##### Records for the task
(* ===== verification/ParserBook.v ===== *)
(** * Book parsers ([parser/bqt.rs] and [parser/sab.rs])

    The parsers of the detailed ([B:]) and the aggregated ([Z:]) book, and the
    wire grammars of their field layouts, against which they are exact. *)

From S2P Require Import Prelude RustInt RustStr RustFloat Externs Enums Types Scanner.

Import Scanner.

(** ** Detailed book *)

Module Bqt.
Section ops.
Context `{Memchr}.

Definition parse_side (b : bytes) : result ParseError.t Side.t :=
  if negb (length b =? 1)%nat then
    Err (ParseError.InvalidField "book side" "expected one byte (A or V)")
  else ok_or (c ← b !! 0%nat; Side.from_byte c)
         (ParseError.InvalidField "book side" "expected A (buy) or V (sell)").

(** [<side>:<price>:<qty>:<broker>:<DDMMHHMM>[:<order_id>:<offer_type>]]. *)
Definition read_entry_tail (position : Z) : scan BookEntry.t :=
  side_bytes ← required "side";
  side ← lift (parse_side side_bytes);
  price ← required_f64 "price";
  quantity ← required_u64 "quantity";
  broker_id ← required_u32 "broker id";
  ts_bytes ← required "DDMMHHMM";
  timestamp ← lift (parse_u32 ts_bytes "DDMMHHMM");
  next ← next_opt;
  '(order_id, offer_type) ←
    match next with
    | None => mret (None, None)
    | Some id_bytes =>
        type_bytes ← required "offer type";
        match type_bytes with
        | [c] => mret (Some id_bytes, Some c)
        | _ => fail (ParseError.InvalidField "offer type" "expected one byte (L or O)")
        end
    end;
  mret (BookEntry.mk position side price quantity broker_id timestamp order_id offer_type).

Definition parse_add : scan BookOp.t :=
  position ← required_u32 "position";
  entry ← read_entry_tail position;
  mret (BookOp.Add entry).

Definition parse_update : scan BookOp.t :=
  new_pos ← required_u32 "new position";
  old_pos ← required_u32 "old position";
  entry ← read_entry_tail new_pos;
  mret (BookOp.Update old_pos entry).

Definition parse_delete : scan BookOp.t :=
  kind_bytes ← required "delete kind";
  if bool_decide (kind_bytes = bs "1") then
    side_bytes ← required "side";
    side ← lift (parse_side side_bytes);
    position ← required_u32 "position";
    mret (BookOp.Delete (BookDelete.Single side position))
  else if bool_decide (kind_bytes = bs "2") then
    side_bytes ← required "side";
    side ← lift (parse_side side_bytes);
    position ← required_u32 "position";
    mret (BookOp.Delete (BookDelete.PrefixInclusive side position))
  else if bool_decide (kind_bytes = bs "3") then
    mret (BookOp.Delete BookDelete.ClearAll)
  else fail (ParseError.InvalidField "delete kind" "expected 1, 2 or 3").

(** The operation after its code. *)
Definition parse_op (op_code : bytes) : scan BookOp.t :=
  if bool_decide (op_code = bs "A") then parse_add
  else if bool_decide (op_code = bs "U") then parse_update
  else if bool_decide (op_code = bs "D") then parse_delete
  else if bool_decide (op_code = bs "E") then mret BookOp.EndOfInitial
  else fail (ParseError.InvalidField "book op" "expected A, U, D, or E").

Definition parse (frame : bytes) : result ParseError.t ProtocolMessage.t :=
  run (header ← required "B header";
       ticker ← required "ticker";
       op_code ← required "book op";
       op ← parse_op op_code;
       mret (ProtocolMessage.Book ticker op)) frame.
Definition debug_parse : bytes → option (result ParseError.t ProtocolMessage.t) :=
  debug_build (bs "B") "B header" parse.
End ops.

(** *** Wire grammar *)

(** The fields from the side on, in the legacy and in the full layout; fields
    after the full layout are ignored. *)
Inductive entry_tail (position : Z) : list bytes → BookEntry.t → Prop :=
  | tail_legacy side price p qty q broker br ts t :
      f64_from_str price = Some p → is_dec u64_max qty q →
      is_dec u32_max broker br → is_dec u32_max ts t →
      entry_tail position [[Side.as_byte side]; price; qty; broker; ts]
        (BookEntry.mk position side p q br t None None)
  | tail_full side price p qty q broker br ts t id ty rest :
      f64_from_str price = Some p → is_dec u64_max qty q →
      is_dec u32_max broker br → is_dec u32_max ts t →
      entry_tail position ([Side.as_byte side] :: price :: qty :: broker :: ts :: id :: [ty] :: rest)
        (BookEntry.mk position side p q br t (Some id) (Some ty)).

(** The fields from the operation code on. *)
Inductive layout : list bytes → BookOp.t → Prop :=
  | layout_add pos p tail e :
      is_dec u32_max pos p → entry_tail p tail e →
      layout (bs "A" :: pos :: tail) (BookOp.Add e)
  | layout_update new_pos np old_pos op tail e :
      is_dec u32_max new_pos np → is_dec u32_max old_pos op → entry_tail np tail e →
      layout (bs "U" :: new_pos :: old_pos :: tail) (BookOp.Update op e)
  | layout_end rest : layout (bs "E" :: rest) BookOp.EndOfInitial
  | layout_delete_one side pos p rest :
      is_dec u32_max pos p →
      layout (bs "D" :: bs "1" :: [Side.as_byte side] :: pos :: rest)
        (BookOp.Delete (BookDelete.Single side p))
  | layout_delete_prefix side pos p rest :
      is_dec u32_max pos p →
      layout (bs "D" :: bs "2" :: [Side.as_byte side] :: pos :: rest)
        (BookOp.Delete (BookDelete.PrefixInclusive side p))
  | layout_delete_all rest :
      layout (bs "D" :: bs "3" :: rest) (BookOp.Delete BookDelete.ClearAll).

(** The formats of the documentation: [A] and [U] with the legacy or the full
    layout of an entry, an offer type of [L] or [O], and nothing behind. *)
Inductive documented_entry : Z → list bytes → BookEntry.t → Prop :=
  | documented_legacy position side price p qty q broker br ts t :
      f64_from_str price = Some p → is_dec u64_max qty q →
      is_dec u32_max broker br → is_dec u32_max ts t →
      documented_entry position [[Side.as_byte side]; price; qty; broker; ts]
        (BookEntry.mk position side p q br t None None)
  | documented_full position side price p qty q broker br ts t id ty :
      f64_from_str price = Some p → is_dec u64_max qty q →
      is_dec u32_max broker br → is_dec u32_max ts t → ty ∈ ["L"; "O"]%byte →
      documented_entry position [[Side.as_byte side]; price; qty; broker; ts; id; [ty]]
        (BookEntry.mk position side p q br t (Some id) (Some ty)).
Inductive documented : list bytes → BookOp.t → Prop :=
  | documented_add pos p tail e :
      is_dec u32_max pos p → documented_entry p tail e →
      documented (bs "A" :: pos :: tail) (BookOp.Add e)
  | documented_update new_pos np old_pos op tail e :
      is_dec u32_max new_pos np → is_dec u32_max old_pos op → documented_entry np tail e →
      documented (bs "U" :: new_pos :: old_pos :: tail) (BookOp.Update op e)
  | documented_end : documented [bs "E"] BookOp.EndOfInitial
  | documented_delete_one side pos p :
      is_dec u32_max pos p →
      documented [bs "D"; bs "1"; [Side.as_byte side]; pos] (BookOp.Delete (BookDelete.Single side p))
  | documented_delete_prefix side pos p :
      is_dec u32_max pos p →
      documented [bs "D"; bs "2"; [Side.as_byte side]; pos]
        (BookOp.Delete (BookDelete.PrefixInclusive side p))
  | documented_delete_all : documented [bs "D"; bs "3"] (BookOp.Delete BookDelete.ClearAll).

(** What is accepted beyond them. *)
Definition trailing (args : list bytes) (op : BookOp.t) : Prop :=
  ∃ format extra, args = format ++ extra ∧ extra ≠ [] ∧ layout format op.
Definition odd_offer (op : BookOp.t) : Prop :=
  match op with
  | BookOp.Add e | BookOp.Update _ e => ∃ ty, BookEntry.offer_type e = Some ty ∧ ty ∉ ["L"; "O"]%byte
  | _ => False
  end.

Lemma documented_entry_tail position tail e : documented_entry position tail e → entry_tail position tail e.
Proof. destruct 1; by constructor. Qed.

Lemma bqt_documented_layout args op : documented args op → layout args op.
Proof. destruct 1; econstructor; eauto using documented_entry_tail. Qed.

(** An entry is documented, or the frame goes on behind it, or its offer type
    is another one. *)
Lemma entry_tail_documented position tail e :
  entry_tail position tail e →
  documented_entry position tail e ∨
  (∃ format extra, tail = format ++ extra ∧ extra ≠ [] ∧ entry_tail position format e) ∨
  (∃ ty, BookEntry.offer_type e = Some ty ∧ ty ∉ ["L"; "O"]%byte).
Proof.
  destruct 1 as [side price p qty q broker br ts t Hp Hq Hb Ht
    |side price p qty q broker br ts t id ty rest Hp Hq Hb Ht]; [left; by constructor|].
  destruct (decide (ty ∈ ["L"; "O"]%byte)); [|right; right; by exists ty].
  destruct rest as [|extra rest]; [left; by constructor|right; left].
  exists [[Side.as_byte side]; price; qty; broker; ts; id; [ty]], (extra :: rest).
  split; [done|]. split; [done|]. by constructor.
Qed.

Lemma bqt_layout_documented args op : layout args op → documented args op ∨ trailing args op ∨ odd_offer op.
Proof.
  unfold trailing.
  destruct 1 as [pos p tail e Hp He|new_pos np old_pos op tail e Hn Ho He|rest|side pos p rest Hp
    |side pos p rest Hp|rest].
  1,2: apply entry_tail_documented in He as [He|[(format & extra & -> & Hx & He)|Ho']];
    [left; by econstructor|right; left|by right; right].
  - exists (bs "A" :: pos :: format), extra. split; [done|]. split; [done|]. by econstructor.
  - exists (bs "U" :: new_pos :: old_pos :: format), extra. split; [done|]. split; [done|]. by econstructor.
  - destruct rest as [|x rest]; [left; constructor|right; left]. exists [bs "E"], (x :: rest).
    split; [done|]. split; [done|]. constructor.
  - destruct rest as [|x rest]; [left; by constructor|right; left].
    exists [bs "D"; bs "1"; [Side.as_byte side]; pos], (x :: rest). split; [done|]. split; [done|]. by econstructor.
  - destruct rest as [|x rest]; [left; by constructor|right; left].
    exists [bs "D"; bs "2"; [Side.as_byte side]; pos], (x :: rest). split; [done|]. split; [done|]. by econstructor.
  - destruct rest as [|x rest]; [left; by constructor|right; left].
    exists [bs "D"; bs "3"], (x :: rest). split; [done|]. split; [done|]. by econstructor.
Qed.

Lemma bqt_parse_side_Ok b side : parse_side b = Ok side ↔ b = [Side.as_byte side].
Proof.
  unfold parse_side. destruct b as [|c [|c' b]]; simpl; [naive_solver| |naive_solver].
  rewrite ok_or_Ok, Side.from_byte_Some. naive_solver.
Qed.

#[export] Hint Extern 2 (parse_side _ = Ok _) => apply bqt_parse_side_Ok : scan.

Section correctness.
Context `{MemchrSpec}.

Lemma read_entry_tail_sound position s e s' :
  read_entry_tail position s = Ok (e, s') → entry_tail position (remaining s) e.
Proof.
  unfold read_entry_tail. intros Hp. scan_inv.
  all: repeat match goal with H : parse_side _ = Ok _ |- _ => apply bqt_parse_side_Ok in H; subst end.
  all: scan_rem; by constructor.
Qed.

Lemma read_entry_tail_complete position ts e :
  entry_tail position ts e → ∃ ts', accepts (read_entry_tail position) ts e ts'.
Proof.
  unfold read_entry_tail. destruct 1; eexists; scan_fwd.
Qed.
Lemma bqt_parse_op_sound code s op s' :
  parse_op code s = Ok (op, s') → layout (code :: remaining s) op.
Proof.
  unfold parse_op, parse_add, parse_update, parse_delete. intros Hp. scan_inv.
  all: repeat match goal with
    | H : parse_side _ = Ok _ |- _ => apply bqt_parse_side_Ok in H; subst
    | H : read_entry_tail _ _ = Ok _ |- _ => apply read_entry_tail_sound in H
    end.
  all: scan_rem; econstructor; eauto.
Qed.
##########
**Instructions to follow:** Please show every line above that includes the word "Single".

**Solution to this problem:**
    mret (BookOp.Delete (BookDelete.Single side position))
        (BookOp.Delete (BookDelete.Single side p))
      documented [bs "D"; bs "1"; [Side.as_byte side]; pos] (BookOp.Delete (BookDelete.Single side p))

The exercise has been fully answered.